After Peter rushed off, twice a week Doctor Ravell completed the procedure on his wife. She was forced to lie for a half hour with her legs raised, knees and calves propped by pillows and bolsters, to allow her husband’s seed to flow into her.
“It’s hopeless,” she said to Ravell every time.
“I’m afraid that she plans to end her life.” The wife of Doctor Gerald von Kessler sat in Ravell’s office. The worried little woman wore the same crushed violets in her hat that she’d worn that day at the cemetery. “Something dreadful is going to happen to my sister-in-law, I’m certain.”
“What makes you think that?”
“Erika asked me, ‘If I did something that hurt the family terribly, would you and Gerald ever find it in your hearts to forgive me?’ She’s asked about wills; she says she wants all of her financial papers in order. She’s given away beautiful dresses from her closet, saying that she won’t be needing them. She’s worried about her maid losing her job. Erika asked me, ‘If something happens to me, would you promise to help find another position for Annie?’ ”

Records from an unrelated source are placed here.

(* ===== verification/Tasks.v ===== *)
(** * Tasks: the outbox and the job that empties it

    [internal/biz/task/task.go], its repository [internal/data/task.go] and the job
    [internal/job/send_award_message.go].  The job reads the unsent tasks of every
    database and handles each in a goroutine of its own; a goroutine is a [thread] whose
    [phase] says which call it makes next, and a schedule chooses whose turn it is. *)
From Stdlib Require Import ZArith Lia List Ascii String.
From stdpp Require Import base gmap strings list numbers.
From S2P Require Import Prelude GoLib Model Po Env Logic Mem Keys Router Cache Event Activity.
Open Scope Z_scope.

(** ** The use case *)

(** The interface [task.Repo]; [J] is what [encoding/json] reads into an [interface{}]. *)
Class TaskRepo (S J : Type) := {
  QueryNoSendMessageTaskList_ : Z -> M S (list Task);
  UpdateTaskSendMessageCompleted_ : string -> string -> M S unit;
  UpdateTaskSendMessageFail_ : string -> string -> M S unit;
  SendMessage_ : string -> BaseEvent J -> M S unit }.

(** A JSON value that is a string. *)
Class JsonString (J : Type) := { json_string : string -> J }.

Section Usecase.
Context {S J : Type} `{TaskRepo S J} `{EnvOps S} `{Codec J} `{JsonString J}.

Definition QueryNoSendMessageTaskList (dbIndx : Z) : M S (list Task) := QueryNoSendMessageTaskList_ dbIndx.

Definition SendMessage (task : Task) : M S unit :=
  let! parsed := attempt (lift_res (unmarshal (tk_Message task))) in
  let data := match parsed with inl data => data | inr _ => json_string (tk_Message task) end in
  let! timestamp := ev_now in
  SendMessage_ (tk_Topic task) (mkBaseEvent (tk_MessageID task) timestamp data).

Definition UpdateTaskSendMessageCompleted (userID messageID : string) : M S unit :=
  UpdateTaskSendMessageCompleted_ userID messageID.
Definition UpdateTaskSendMessageFail (userID messageID : string) : M S unit :=
  UpdateTaskSendMessageFail_ userID messageID.
End Usecase.

(** ** The repository *)
Record TaskRepository := mkTaskRepository { tr_routerDB : DBRouter; tr_publisher : Publisher }.

Definition task_limit : nat := 10.

(** [Select(columns)]: the other fields keep their zero values. *)
Definition select_columns (p : TaskPO) : TaskPO :=
  mkTaskPO 0 (tkp_UserID p) (tkp_Topic p) (tkp_MessageID p) (tkp_Message p) "" zero_time zero_time.

(** [Order("update_time ASC, id ASC")] *)
Definition task_le (p q : TaskPO) : bool :=
  (tkp_UpdateTime p <? tkp_UpdateTime q) || ((tkp_UpdateTime p =? tkp_UpdateTime q) && (tkp_ID p <=? tkp_ID q)).

Definition task_state_is (state : string) (p : TaskPO) : bool := String.eqb (tkp_State p) state.
Definition task_overdue (timeoutAt : time) (p : TaskPO) : bool :=
  task_state_is "create" p && (tkp_UpdateTime p <? timeoutAt).
Definition is_task (userID messageID : string) (p : TaskPO) : bool :=
  String.eqb (tkp_UserID p) userID && String.eqb (tkp_MessageID p) messageID.

(** [Update("state", state)] on the model, which also renews [update_time]. *)
Definition set_task_state (state : string) (updateTime : time) (p : TaskPO) : TaskPO :=
  mkTaskPO (tkp_ID p) (tkp_UserID p) (tkp_Topic p) (tkp_MessageID p) (tkp_Message p) state
    (tkp_CreateTime p) updateTime.

Section Repository.
Context {R D E J : Type} `{SqlOps D} `{EnvOps E} `{PublisherMem E} `{EventCodec J}.
Notation World := (W R D E).
Variable r : TaskRepository.

Definition data_QueryNoSendMessageTaskList (dbIndx : Z) : M World (list Task) :=
  let! db := deref (GetDB (tr_routerDB r) dbIndx) in
  let! now := in_env ev_now in
  let timeoutAt := now - 6 * Minute in
  let! failed := in_sql (sq_find_ordered db Ttask (task_state_is "fail") task_le task_limit) in
  let tasks := map select_columns failed in
  let! tasks :=
    if (length tasks <? task_limit)%nat then
      let! createTasks := in_sql (sq_find_ordered db Ttask (task_overdue timeoutAt) task_le
                                    (task_limit - length tasks)) in
      ret (tasks ++ map select_columns createTasks)
    else ret tasks in
  ret (map Task_ToEntity tasks).

Definition update_task_state (state userID messageID : string) : M World unit :=
  let! dbs := lift_res (DBStrategy (tr_routerDB r) userID) in
  let! db := deref dbs.1 in
  let! updateTime := in_env ev_now in
  in_sql (sq_update db Ttask (is_task userID messageID) (set_task_state state updateTime)) ;;;
  ret tt.

Definition data_UpdateTaskSendMessageCompleted (userID messageID : string) : M World unit :=
  update_task_state "completed" userID messageID.
Definition data_UpdateTaskSendMessageFail (userID messageID : string) : M World unit :=
  update_task_state "fail" userID messageID.

Definition data_SendMessage (topic : string) (event : BaseEvent J) : M World unit :=
  in_env (PublishTopic topic event).

Definition NewTaskRepository : TaskRepo World J := {|
  QueryNoSendMessageTaskList_ := data_QueryNoSendMessageTaskList;
  UpdateTaskSendMessageCompleted_ := data_UpdateTaskSendMessageCompleted;
  UpdateTaskSendMessageFail_ := data_UpdateTaskSendMessageFail;
  SendMessage_ := data_SendMessage |}.
End Repository.

(** ** The job *)

(** The next call of a goroutine. *)
Inductive phase := Route | Complete | MarkFail | Finished.

Notation thread := (Task * phase)%type (only parsing).

Section Job.
Context {S J : Type} `{TaskRepo S J} `{ActivityRepo S} `{EnvOps S} `{Codec J} `{JsonString J}.
Context `{Codec SaveOrderTaskMessage}.

Definition routeTaskByTopic (t : Task) : M S unit :=
  if String.eqb (tk_Topic t) SendAwardTopic then SendMessage t
  else if String.eqb (tk_Topic t) SaveOrderRecordTopic then
    let! message := with_err (EWrap "unmarshal save order task failed: ")
                      (lift_res (unmarshal (tk_Message t) : res SaveOrderTaskMessage)) in
    SaveOrderRecord (ToCreatePartakeOrder message)
  else fail (ENew ("unsupported task topic: " ++ tk_Topic t)).

Definition dispatchSingleTask (t : Task) : M S unit :=
  let! routed := attempt (routeTaskByTopic t) in
  match routed with
  | inr _ =>
      let! _ := attempt (UpdateTaskSendMessageFail (tk_UserID t) (tk_MessageID t)) in ret tt
  | inl _ =>
      let! updated := attempt (UpdateTaskSendMessageCompleted (tk_UserID t) (tk_MessageID t)) in
      match updated with
      | inr _ =>
          let! _ := attempt (UpdateTaskSendMessageFail (tk_UserID t) (tk_MessageID t)) in ret tt
      | inl _ => ret tt
      end
  end.

(** One call of [dispatchSingleTask]: where a goroutine can be interrupted. *)
Definition dispatch_step (t : Task) (ph : phase) : M S phase :=
  match ph with
  | Route =>
      let! routed := attempt (routeTaskByTopic t) in
      ret match routed with inl _ => Complete | inr _ => MarkFail end
  | Complete =>
      let! updated := attempt (UpdateTaskSendMessageCompleted (tk_UserID t) (tk_MessageID t)) in
      ret match updated with inl _ => Finished | inr _ => MarkFail end
  | MarkFail =>
      let! _ := attempt (UpdateTaskSendMessageFail (tk_UserID t) (tk_MessageID t)) in ret Finished
  | Finished => ret Finished
  end.

(** Thread [k] makes its next call. *)
Definition turn (k : nat) (pool : list thread) : M S (list thread) :=
  match pool !! k with
  | None => ret pool
  | Some (t, ph) =>
      let! ph' := dispatch_step t ph in
      ret (<[k := (t, ph')]> pool)
  end.

Fixpoint turns (schedule : list nat) (pool : list thread) : M S (list thread) :=
  match schedule with
  | [] => ret pool
  | k :: schedule' => let! pool' := turn k pool in turns schedule' pool'
  end.

(** [wg.Wait()]: every goroutine runs to its end, which takes it three calls at most. *)
Definition wait (pool : list thread) : M S (list thread) :=
  turns (flat_map (fun k => [k; k; k]) (seq 0 (length pool))) pool.

(** The loop over the databases; the goroutines started so far take the turns of the
    schedule's next entry before the next database is read.  The second component is
    the error that ends the loop. *)
Fixpoint scan_dbs (n : nat) (i : Z) (schedule : list (list nat)) (pool : list thread)
    : M S (list thread * option gerr) :=
  match n with
  | O => ret (pool, None)
  | Datatypes.S n' =>
      let! tasks := attempt (QueryNoSendMessageTaskList i) in
      match tasks with
      | inr err => ret (pool, Some err)
      | inl tasks =>
          let! pool' := turns (hd [] schedule) (pool ++ map (fun t => (t, Route)) tasks) in
          scan_dbs n' (i + 1) (tl schedule) pool'
      end
  end.

(** [ProcessTask], with the goroutines it leaves behind when a query fails run to their
    end too; [last] are the turns between the loop and [wg.Wait()]. *)
Definition SendAwardMessage_ProcessTask (dbCount : nat) (schedule : list (list nat)) (last : list nat)
    : M S unit :=
  let! scanned := scan_dbs dbCount 1 schedule [] in
  let! pool := turns last scanned.1 in
  wait pool ;;;
  match scanned.2 with
  | Some err => fail err
  | None => ret tt
  end.
End Job.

“Thank you for telling me,” Ravell said.
He left the room, shaken, and stood behind a door down the hallway to collect himself. He’d once known a patient who had harmed herself under similar circumstances. That had happened during his days as a medical student, while he’d served as an assistant to another obstetrician. Ravell had never forgotten how cheerful the lady had seemed the day before she’d died by her own hand. When he’d passed her on a staircase, she’d smiled and called him by name. As she was leaving the building, she’d thrust her arm upward and waved to him with a flourish, and he heard her calling exuberant good-byes to everyone—the nurse, the head doctor, other patients and acquaintances seated in the waiting room.
The odd cheerfulness. That is what stayed with him most. Later another physician explained to him that a suicidal patient might appear suddenly uplifted just after she’d made her decision, thinking that she’d soon be free from whatever was causing her agony and sorrow. In a last note to her husband, the poor woman had written:
Since I have failed to give you the children you so dearly wanted, it seems only fair to leave you free to remarry more happily, and fruitfully. . . .
If Erika lost her life over this, Ravell knew the news would blind him with regret. He’d never wash the darkness of it from his mind.
At Erika’s next appointment, Ravell stepped away after examining her. “So you’re having your period,” he said. That morning, Erika admitted, she had hidden her bloodstained bloomers from her husband.